Material for the task section start

(** A file of the manifest: its path stays inside the bundle, its content is
    bounded, and text where its type says so. *)
Record file_accepted (archive : bytes) (file : str * SourceFileInfo) : Prop := {
  fa_path : file_invalid c file.1 file.2 = false;
  fa_type : unwrap_or (lit "source") (sf_type file.2) ∈ BUNDLE_TYPES;
  fa_content : ∃ content, zip_read archive file.1 (sat_u64 (ag_maximum_entry_bytes c + 1)) = Some content
    ∧ len content ≤ ag_maximum_entry_bytes c ∧ starts_with (lit "SYSB") content = false
    ∧ (unwrap_or (lit "source") (sf_type file.2) ≠ lit "indexed_ram_bundle" → utf8_valid content = true);
}.
Lemma read_entry_Ok archive name maximum bs : read_entry archive name maximum = Ok bs →
  zip_read archive name (sat_u64 (maximum + 1)) = Some bs ∧ len bs ≤ maximum.
Proof.
  unfold read_entry. destruct (zip_read _ _ _) as [bs'|]; [|done]. cbn. destruct (Z.ltb_spec maximum (len bs')); [done|].
  by intros [= <-].
Qed.
Lemma check_file_Ok archive path info id : check_file (N := N) c archive path info = Ok id → file_accepted archive (path, info).
Proof.
  unfold check_file. destruct (file_invalid c path info) eqn:Ef; [done|]. set (ty := unwrap_or (lit "source") (sf_type info)).
  destruct (decide (ty ∈ BUNDLE_TYPES)) as [Ht|]; [rewrite bool_decide_eq_true_2 by done|by rewrite bool_decide_eq_false_2].
  destruct (file_debug_id info); [|done]. cbn [negb mbind result_bind].
  destruct (read_entry archive path _) as [content|] eqn:Er; [|done]. apply read_entry_Ok in Er as [Hr Hl]. cbn [mbind result_bind].
  destruct (negb (bool_decide (ty = lit "indexed_ram_bundle")) && negb (utf8_valid content)) eqn:Eu; [done|].
  match goal with |- context [if bool_decide (ty = lit "source_map") then ?a else ?b] => destruct (if bool_decide (ty = lit "source_map") then a else b) end;
    [|done]. cbn [mbind result_bind]. destruct (_ || _) eqn:Ez; [done|]. bool_prop. intros _. split; [done|done|].
  exists content. split_and!; [done..|]. intros Hne. destruct (utf8_valid content); [done|].
  rewrite bool_decide_eq_false_2 in Eu by done. done.
Qed.
Lemma check_files_Ok archive files : ∀ checks ids ids', check_files (N := N) c expired archive checks files ids = Ok ids' →
  Forall (file_accepted archive) files.
Proof.
  induction files as [|[path info] files IH]; intros checks ids ids'; cbn [check_files]; [constructor|].
  destruct (check_deadline expired checks); [|done]. cbn [mbind result_bind].
  destruct (check_file c archive path info) as [id|] eqn:Ec; [|done]. cbn. intros He. constructor; [by eapply check_file_Ok|by eapply IH].
Qed.
End accepted.

(** An accepted source bundle has safe entries of distinct names within every
    limit on count, size and compression, its manifest lists exactly its entries,
    each file of it was checked, and the content validated is the whole upload. *)
Theorem validated_bundle_bounded {N : Type} `{!JsonApi N, !ManifestApi N, !ZipApi} c expired bs v :
  artifact_config_valid c = true → validate_source_bundle (N := N) c expired bs = Ok v →
  ∃ entries manifest_bytes manifest,
    zip_archive bs = Some (map Some entries) ∧ 0 < len entries ≤ ag_maximum_entries c + 1
    ∧ Forall (entry_safe c) entries ∧ NoDup (map ze_name entries)
    ∧ sum_map ze_size entries ≤ ag_maximum_logical_bytes c
    ∧ sum_map ze_size entries ≤ sum_map ze_compressed_size entries * ag_maximum_compression_ratio c
    ∧ zip_read bs MANIFEST (sat_u64 (ag_maximum_manifest_bytes c + 1)) = Some manifest_bytes
    ∧ manifest_from_slice (N := N) manifest_bytes = Some manifest
    ∧ (∀ name, name ∈ map fst (mf_files manifest) ↔ name ∈ map ze_name entries ∧ name ≠ MANIFEST)
    ∧ Forall (file_accepted c bs) (mf_files manifest)
    ∧ vb_bytes v = bs ∧ len (vb_debug_ids v) ≤ MAX_ARTIFACT_DEBUG_IDS.
Proof.
  intros Hc. assert (0 ≤ ag_maximum_logical_bytes c ∧ 0 ≤ ag_maximum_compression_ratio c) as [Hlog Hratio].
  { unfold artifact_config_valid, in_range in Hc. bool_prop. lia. }
  unfold validate_source_bundle. destruct (_ || _); [done|]. destruct (negb (in_range _ _ _)); [done|].
  destruct (zip_archive bs) as [entries|]; [|done]. cbn [ok_or mbind result_bind].
  destruct (is_empty entries || _) eqn:El; [done|]. bool_prop.
  destruct (scan_entries c expired 0 entries _) as [scan|] eqn:Es; [|done]. cbn [mbind result_bind].
  destruct (scan_entries_Ok c expired entries 0 [] {| es_names := []; es_logical := 0; es_compressed := 0 |} scan) as (es & -> & [Hsafe Hnames Hnd [Hl Hlmax] [Hcp Hcp0]]); [by repeat constructor|exact Es|].
  destruct ((0 <? es_logical scan) && _) eqn:Er; [done|].
  destruct (read_entry bs MANIFEST _) as [mb|] eqn:Em; [|done]. apply read_entry_Ok in Em as [Hmb _]. cbn [mbind result_bind].
  destruct (manifest_from_slice mb) as [manifest|] eqn:Emf; [|done]. cbn [ok_or mbind result_bind].
  destruct (_ || _ || _); [done|]. destruct (manifest_debug_id _) as [did|]; [|done]. cbn [mbind result_bind].
  destruct (check_attributes _ _); [|done]. cbn [mbind result_bind]. cbv zeta.
  destruct (decide ((list_to_set (List.filter (λ name, negb (bool_decide (name = MANIFEST))) (es_names scan)) : gset str)
    = list_to_set (map fst (mf_files manifest)))) as [Hset|]; [|by rewrite bool_decide_eq_false_2].
  rewrite bool_decide_eq_true_2 by done. cbn [negb].
  destruct (check_files c expired bs _ _ []) as [ids|] eqn:Ef; [|done]. cbn [mbind result_bind].
  destruct (Z.ltb_spec MAX_ARTIFACT_DEBUG_IDS (len (dedup (sort_debug_ids ids)))) as [|Hids]; [done|]. intros [= <-].
  exists es, mb, manifest. cbn [app] in *.
  assert (len (map Some es) = len es) as Hles by (unfold len; by rewrite length_map). rewrite Hles in *. split_and!; try done.
  - unfold is_empty in *. destruct es; [done|]. rewrite len_cons. pose proof (len_nonneg es). lia.
  - by rewrite <- Hnames.
  - by rewrite <- Hl.
  - rewrite <- Hl, <- Hcp. apply andb_false_iff in Er as [Er|Er]; bool_prop; [nia|].
    unfold sat_u64, saturate in *. nia.
  - intros name. rewrite set_eq in Hset. specialize (Hset name). rewrite !elem_of_list_to_set in Hset. rewrite <- Hset, <- Hnames.
    rewrite !list_elem_of_In, filter_In, negb_true_iff, bool_decide_eq_false. done.
  - by eapply check_files_Ok.
Qed.

(** ** A witness: a manifest and one minified source *)

#[local] Instance bundle_json : JsonApi Z :=
  {| json_from_slice := λ _, None; number_to_string := to_dec; number_as_f64 := λ _, None; number_as_u64 := λ z, Some z |}.
Definition bundle_entry (name : string) (size : Z) : ZipEntry :=
  {| ze_name := lit name; ze_is_dir := false; ze_enclosed := true; ze_unix_mode := Some 33188; ze_compression := CmDeflated;
     ze_size := size; ze_compressed_size := size |}.
#[local] Instance bundle_zip : ZipApi :=
  {| zip_archive := λ _, Some [Some (bundle_entry "manifest.json" 2); Some (bundle_entry "files/app.js" 4)];
     zip_read := λ _ name maximum, Some (take (Z.to_nat maximum) (if bool_decide (name = MANIFEST) then lit "{}" else lit "f();")) |}.
#[local] Instance bundle_manifest : ManifestApi Z :=
  λ _, Some {| mf_files := [(lit "files/app.js", {| sf_type := Some (lit "minified_source"); sf_path := []; sf_url := lit "~/app.js";
                                                    sf_headers := [(lit "Debug-Id", lit "67e9247c-814e-392b-a027-dbde6748fcbf")] |})];
               mf_attributes := [(lit "org", JString (lit "shop"))] |}.
Definition sample_bundle : bytes := lit "SYSB" ++ [2; 0; 0; 0].
Definition sample_validated : ValidatedBundle :=
  {| vb_bytes := sample_bundle; vb_bundle_debug_id := None;
     vb_debug_ids := [DebugUuid [103;233;36;124;129;78;57;43;160;39;219;222;103;72;252;191] 0] |}.
Lemma validated_bundle_bounded_witness :
  artifact_config_valid artifact_default = true
  ∧ validate_source_bundle (N := Z) artifact_default (λ _, false) sample_bundle = Ok sample_validated
  ∧ ∃ entries, zip_archive sample_bundle = Some (map Some entries) ∧ sum_map ze_size entries ≤ 512 * MEBIBYTE.
Proof.
  assert (artifact_config_valid artifact_default = true) as Hc by (vm_compute; reflexivity).
  assert (validate_source_bundle (N := Z) artifact_default (λ _, false) sample_bundle = Ok sample_validated) as Hv
    by (vm_compute; reflexivity).
  split; [done|]. split; [done|].
  destruct (validated_bundle_bounded artifact_default (λ _, false) sample_bundle sample_validated Hc Hv)
    as (entries & mb & manifest & He & _ & _ & _ & Hs & _). by exists entries.
Defined.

Material for the task section end

→ Task directions: Could you please copy the lines above exactly, beginning at the first and ending at the line that contains "unfold check_file. destruct"?

→ Your solution:
(** A file of the manifest: its path stays inside the bundle, its content is
    bounded, and text where its type says so. *)
Record file_accepted (archive : bytes) (file : str * SourceFileInfo) : Prop := {
  fa_path : file_invalid c file.1 file.2 = false;
  fa_type : unwrap_or (lit "source") (sf_type file.2) ∈ BUNDLE_TYPES;
  fa_content : ∃ content, zip_read archive file.1 (sat_u64 (ag_maximum_entry_bytes c + 1)) = Some content
    ∧ len content ≤ ag_maximum_entry_bytes c ∧ starts_with (lit "SYSB") content = false
    ∧ (unwrap_or (lit "source") (sf_type file.2) ≠ lit "indexed_ram_bundle" → utf8_valid content = true);
}.
Lemma read_entry_Ok archive name maximum bs : read_entry archive name maximum = Ok bs →
  zip_read archive name (sat_u64 (maximum + 1)) = Some bs ∧ len bs ≤ maximum.
Proof.
  unfold read_entry. destruct (zip_read _ _ _) as [bs'|]; [|done]. cbn. destruct (Z.ltb_spec maximum (len bs')); [done|].
  by intros [= <-].
Qed.
Lemma check_file_Ok archive path info id : check_file (N := N) c archive path info = Ok id → file_accepted archive (path, info).
Proof.
  unfold check_file. destruct (file_invalid c path info) eqn:Ef; [done|]. set (ty := unwrap_or (lit "source") (sf_type info)).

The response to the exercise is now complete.